-- Source data --
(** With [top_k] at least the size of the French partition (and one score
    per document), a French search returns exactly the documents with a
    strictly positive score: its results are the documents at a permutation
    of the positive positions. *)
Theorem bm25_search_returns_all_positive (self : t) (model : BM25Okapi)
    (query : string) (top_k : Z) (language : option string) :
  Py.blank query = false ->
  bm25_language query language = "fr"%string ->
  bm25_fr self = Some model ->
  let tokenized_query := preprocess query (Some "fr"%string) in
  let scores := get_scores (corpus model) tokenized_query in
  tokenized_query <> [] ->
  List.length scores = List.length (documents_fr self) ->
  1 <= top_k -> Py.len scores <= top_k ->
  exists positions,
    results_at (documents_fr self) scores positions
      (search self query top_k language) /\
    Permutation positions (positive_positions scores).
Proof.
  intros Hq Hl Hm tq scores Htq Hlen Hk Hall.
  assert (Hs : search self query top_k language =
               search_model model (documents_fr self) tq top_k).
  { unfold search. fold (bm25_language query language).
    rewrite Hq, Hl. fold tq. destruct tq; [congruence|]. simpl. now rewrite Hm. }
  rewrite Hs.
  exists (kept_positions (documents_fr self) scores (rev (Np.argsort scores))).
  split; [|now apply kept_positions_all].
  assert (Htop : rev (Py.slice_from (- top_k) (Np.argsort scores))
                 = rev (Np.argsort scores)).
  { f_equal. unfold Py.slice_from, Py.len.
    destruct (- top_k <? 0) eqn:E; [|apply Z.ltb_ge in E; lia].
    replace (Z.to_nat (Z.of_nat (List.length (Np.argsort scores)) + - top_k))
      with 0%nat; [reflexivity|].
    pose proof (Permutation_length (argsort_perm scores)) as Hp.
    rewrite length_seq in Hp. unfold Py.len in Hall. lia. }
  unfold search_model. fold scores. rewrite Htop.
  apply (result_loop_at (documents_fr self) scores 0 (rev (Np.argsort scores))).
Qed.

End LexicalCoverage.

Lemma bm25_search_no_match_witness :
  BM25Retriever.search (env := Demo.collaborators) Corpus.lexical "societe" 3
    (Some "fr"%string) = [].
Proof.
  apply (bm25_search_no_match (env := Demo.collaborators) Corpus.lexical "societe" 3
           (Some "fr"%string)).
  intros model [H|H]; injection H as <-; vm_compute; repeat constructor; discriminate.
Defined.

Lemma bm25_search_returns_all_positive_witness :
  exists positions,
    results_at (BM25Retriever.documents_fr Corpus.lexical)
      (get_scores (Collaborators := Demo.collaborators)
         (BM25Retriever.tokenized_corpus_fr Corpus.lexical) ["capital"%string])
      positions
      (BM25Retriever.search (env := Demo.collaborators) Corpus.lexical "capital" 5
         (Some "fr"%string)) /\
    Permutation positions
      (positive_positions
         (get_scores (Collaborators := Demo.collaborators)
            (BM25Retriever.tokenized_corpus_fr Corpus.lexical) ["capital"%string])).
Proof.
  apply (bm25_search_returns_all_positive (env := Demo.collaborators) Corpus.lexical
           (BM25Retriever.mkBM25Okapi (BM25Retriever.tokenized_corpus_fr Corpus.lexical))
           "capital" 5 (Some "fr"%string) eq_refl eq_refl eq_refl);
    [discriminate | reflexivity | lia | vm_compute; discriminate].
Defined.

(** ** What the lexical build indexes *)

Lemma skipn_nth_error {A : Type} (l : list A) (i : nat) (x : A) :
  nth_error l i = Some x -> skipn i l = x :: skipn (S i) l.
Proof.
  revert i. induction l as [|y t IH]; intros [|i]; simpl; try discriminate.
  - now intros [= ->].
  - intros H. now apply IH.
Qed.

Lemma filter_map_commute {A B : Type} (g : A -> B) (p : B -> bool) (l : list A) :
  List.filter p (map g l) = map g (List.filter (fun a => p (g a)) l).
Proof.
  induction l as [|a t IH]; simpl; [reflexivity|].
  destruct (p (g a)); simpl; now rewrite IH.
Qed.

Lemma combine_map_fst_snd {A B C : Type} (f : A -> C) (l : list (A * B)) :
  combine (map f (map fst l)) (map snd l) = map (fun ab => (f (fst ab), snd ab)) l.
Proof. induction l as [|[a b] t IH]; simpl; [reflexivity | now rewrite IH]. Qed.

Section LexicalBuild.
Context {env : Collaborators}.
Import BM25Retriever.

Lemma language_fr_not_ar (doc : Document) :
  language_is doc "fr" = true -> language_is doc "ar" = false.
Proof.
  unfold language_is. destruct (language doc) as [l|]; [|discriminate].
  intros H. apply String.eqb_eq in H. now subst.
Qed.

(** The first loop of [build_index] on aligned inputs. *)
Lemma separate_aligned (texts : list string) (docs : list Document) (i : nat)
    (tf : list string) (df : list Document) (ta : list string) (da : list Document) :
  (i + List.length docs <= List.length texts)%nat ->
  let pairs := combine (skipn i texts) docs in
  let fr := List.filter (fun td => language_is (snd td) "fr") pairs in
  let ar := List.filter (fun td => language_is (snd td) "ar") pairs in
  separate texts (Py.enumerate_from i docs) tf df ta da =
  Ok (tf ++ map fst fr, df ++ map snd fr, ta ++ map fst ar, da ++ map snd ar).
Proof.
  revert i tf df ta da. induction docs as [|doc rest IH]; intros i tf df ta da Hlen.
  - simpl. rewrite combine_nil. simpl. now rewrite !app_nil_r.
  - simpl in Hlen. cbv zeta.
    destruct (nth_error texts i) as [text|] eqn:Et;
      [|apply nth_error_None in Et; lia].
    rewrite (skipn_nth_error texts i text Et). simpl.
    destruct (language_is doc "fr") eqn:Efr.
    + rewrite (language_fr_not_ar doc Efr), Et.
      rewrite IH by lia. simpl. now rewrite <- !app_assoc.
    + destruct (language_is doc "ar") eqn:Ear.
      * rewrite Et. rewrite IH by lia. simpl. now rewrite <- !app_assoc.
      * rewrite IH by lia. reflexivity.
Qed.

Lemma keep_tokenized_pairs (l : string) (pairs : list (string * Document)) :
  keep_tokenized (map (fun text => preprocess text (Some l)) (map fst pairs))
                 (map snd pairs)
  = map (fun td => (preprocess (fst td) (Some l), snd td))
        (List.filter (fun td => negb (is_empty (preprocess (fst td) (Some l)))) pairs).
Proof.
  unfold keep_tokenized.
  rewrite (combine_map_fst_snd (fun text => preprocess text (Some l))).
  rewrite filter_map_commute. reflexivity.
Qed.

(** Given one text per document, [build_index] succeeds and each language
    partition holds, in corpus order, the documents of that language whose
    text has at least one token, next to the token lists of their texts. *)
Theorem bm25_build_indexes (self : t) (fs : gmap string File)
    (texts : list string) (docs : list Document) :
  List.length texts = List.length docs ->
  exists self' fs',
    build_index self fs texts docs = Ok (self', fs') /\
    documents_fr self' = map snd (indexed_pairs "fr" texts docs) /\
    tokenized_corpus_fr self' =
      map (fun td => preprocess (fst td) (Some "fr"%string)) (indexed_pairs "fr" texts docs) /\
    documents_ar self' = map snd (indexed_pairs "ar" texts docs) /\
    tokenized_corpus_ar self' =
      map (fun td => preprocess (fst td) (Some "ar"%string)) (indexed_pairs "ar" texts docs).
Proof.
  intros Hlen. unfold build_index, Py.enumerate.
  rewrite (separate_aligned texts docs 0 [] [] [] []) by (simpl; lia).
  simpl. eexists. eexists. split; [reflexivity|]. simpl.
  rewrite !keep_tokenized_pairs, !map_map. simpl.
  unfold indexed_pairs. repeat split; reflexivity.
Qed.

-- Action item --
Make a faithful copy of every record above.

-- Answer box --
(** With [top_k] at least the size of the French partition (and one score
    per document), a French search returns exactly the documents with a
    strictly positive score: its results are the documents at a permutation
    of the positive positions. *)
Theorem bm25_search_returns_all_positive (self : t) (model : BM25Okapi)
    (query : string) (top_k : Z) (language : option string) :
  Py.blank query = false ->
  bm25_language query language = "fr"%string ->
  bm25_fr self = Some model ->
  let tokenized_query := preprocess query (Some "fr"%string) in
  let scores := get_scores (corpus model) tokenized_query in
  tokenized_query <> [] ->
  List.length scores = List.length (documents_fr self) ->
  1 <= top_k -> Py.len scores <= top_k ->
  exists positions,
    results_at (documents_fr self) scores positions
      (search self query top_k language) /\
    Permutation positions (positive_positions scores).
Proof.
  intros Hq Hl Hm tq scores Htq Hlen Hk Hall.
  assert (Hs : search self query top_k language =
               search_model model (documents_fr self) tq top_k).
  { unfold search. fold (bm25_language query language).
    rewrite Hq, Hl. fold tq. destruct tq; [congruence|]. simpl. now rewrite Hm. }
  rewrite Hs.
  exists (kept_positions (documents_fr self) scores (rev (Np.argsort scores))).
  split; [|now apply kept_positions_all].
  assert (Htop : rev (Py.slice_from (- top_k) (Np.argsort scores))
                 = rev (Np.argsort scores)).
  { f_equal. unfold Py.slice_from, Py.len.
    destruct (- top_k <? 0) eqn:E; [|apply Z.ltb_ge in E; lia].
    replace (Z.to_nat (Z.of_nat (List.length (Np.argsort scores)) + - top_k))
      with 0%nat; [reflexivity|].
    pose proof (Permutation_length (argsort_perm scores)) as Hp.
    rewrite length_seq in Hp. unfold Py.len in Hall. lia. }
  unfold search_model. fold scores. rewrite Htop.
  apply (result_loop_at (documents_fr self) scores 0 (rev (Np.argsort scores))).
Qed.

End LexicalCoverage.

Lemma bm25_search_no_match_witness :
  BM25Retriever.search (env := Demo.collaborators) Corpus.lexical "societe" 3
    (Some "fr"%string) = [].
Proof.
  apply (bm25_search_no_match (env := Demo.collaborators) Corpus.lexical "societe" 3
           (Some "fr"%string)).
  intros model [H|H]; injection H as <-; vm_compute; repeat constructor; discriminate.
Defined.

Lemma bm25_search_returns_all_positive_witness :
  exists positions,
    results_at (BM25Retriever.documents_fr Corpus.lexical)
      (get_scores (Collaborators := Demo.collaborators)
         (BM25Retriever.tokenized_corpus_fr Corpus.lexical) ["capital"%string])
      positions
      (BM25Retriever.search (env := Demo.collaborators) Corpus.lexical "capital" 5
         (Some "fr"%string)) /\
    Permutation positions
      (positive_positions
         (get_scores (Collaborators := Demo.collaborators)
            (BM25Retriever.tokenized_corpus_fr Corpus.lexical) ["capital"%string])).
Proof.
  apply (bm25_search_returns_all_positive (env := Demo.collaborators) Corpus.lexical
           (BM25Retriever.mkBM25Okapi (BM25Retriever.tokenized_corpus_fr Corpus.lexical))
           "capital" 5 (Some "fr"%string) eq_refl eq_refl eq_refl);
    [discriminate | reflexivity | lia | vm_compute; discriminate].
Defined.

(** ** What the lexical build indexes *)

Lemma skipn_nth_error {A : Type} (l : list A) (i : nat) (x : A) :
  nth_error l i = Some x -> skipn i l = x :: skipn (S i) l.
Proof.
  revert i. induction l as [|y t IH]; intros [|i]; simpl; try discriminate.
  - now intros [= ->].
  - intros H. now apply IH.
Qed.

Lemma filter_map_commute {A B : Type} (g : A -> B) (p : B -> bool) (l : list A) :
  List.filter p (map g l) = map g (List.filter (fun a => p (g a)) l).
Proof.
  induction l as [|a t IH]; simpl; [reflexivity|].
  destruct (p (g a)); simpl; now rewrite IH.
Qed.

Lemma combine_map_fst_snd {A B C : Type} (f : A -> C) (l : list (A * B)) :
  combine (map f (map fst l)) (map snd l) = map (fun ab => (f (fst ab), snd ab)) l.
Proof. induction l as [|[a b] t IH]; simpl; [reflexivity | now rewrite IH]. Qed.

Section LexicalBuild.
Context {env : Collaborators}.
Import BM25Retriever.

Lemma language_fr_not_ar (doc : Document) :
  language_is doc "fr" = true -> language_is doc "ar" = false.
Proof.
  unfold language_is. destruct (language doc) as [l|]; [|discriminate].
  intros H. apply String.eqb_eq in H. now subst.
Qed.

(** The first loop of [build_index] on aligned inputs. *)
Lemma separate_aligned (texts : list string) (docs : list Document) (i : nat)
    (tf : list string) (df : list Document) (ta : list string) (da : list Document) :
  (i + List.length docs <= List.length texts)%nat ->
  let pairs := combine (skipn i texts) docs in
  let fr := List.filter (fun td => language_is (snd td) "fr") pairs in
  let ar := List.filter (fun td => language_is (snd td) "ar") pairs in
  separate texts (Py.enumerate_from i docs) tf df ta da =
  Ok (tf ++ map fst fr, df ++ map snd fr, ta ++ map fst ar, da ++ map snd ar).
Proof.
  revert i tf df ta da. induction docs as [|doc rest IH]; intros i tf df ta da Hlen.
  - simpl. rewrite combine_nil. simpl. now rewrite !app_nil_r.
  - simpl in Hlen. cbv zeta.
    destruct (nth_error texts i) as [text|] eqn:Et;
      [|apply nth_error_None in Et; lia].
    rewrite (skipn_nth_error texts i text Et). simpl.
    destruct (language_is doc "fr") eqn:Efr.
    + rewrite (language_fr_not_ar doc Efr), Et.
      rewrite IH by lia. simpl. now rewrite <- !app_assoc.
    + destruct (language_is doc "ar") eqn:Ear.
      * rewrite Et. rewrite IH by lia. simpl. now rewrite <- !app_assoc.
      * rewrite IH by lia. reflexivity.
Qed.

Lemma keep_tokenized_pairs (l : string) (pairs : list (string * Document)) :
  keep_tokenized (map (fun text => preprocess text (Some l)) (map fst pairs))
                 (map snd pairs)
  = map (fun td => (preprocess (fst td) (Some l), snd td))
        (List.filter (fun td => negb (is_empty (preprocess (fst td) (Some l)))) pairs).
Proof.
  unfold keep_tokenized.
  rewrite (combine_map_fst_snd (fun text => preprocess text (Some l))).
  rewrite filter_map_commute. reflexivity.
Qed.

(** Given one text per document, [build_index] succeeds and each language
    partition holds, in corpus order, the documents of that language whose
    text has at least one token, next to the token lists of their texts. *)
Theorem bm25_build_indexes (self : t) (fs : gmap string File)
    (texts : list string) (docs : list Document) :
  List.length texts = List.length docs ->
  exists self' fs',
    build_index self fs texts docs = Ok (self', fs') /\
    documents_fr self' = map snd (indexed_pairs "fr" texts docs) /\
    tokenized_corpus_fr self' =
      map (fun td => preprocess (fst td) (Some "fr"%string)) (indexed_pairs "fr" texts docs) /\
    documents_ar self' = map snd (indexed_pairs "ar" texts docs) /\
    tokenized_corpus_ar self' =
      map (fun td => preprocess (fst td) (Some "ar"%string)) (indexed_pairs "ar" texts docs).
Proof.
  intros Hlen. unfold build_index, Py.enumerate.
  rewrite (separate_aligned texts docs 0 [] [] [] []) by (simpl; lia).
  simpl. eexists. eexists. split; [reflexivity|]. simpl.
  rewrite !keep_tokenized_pairs, !map_map. simpl.
  unfold indexed_pairs. repeat split; reflexivity.
Qed.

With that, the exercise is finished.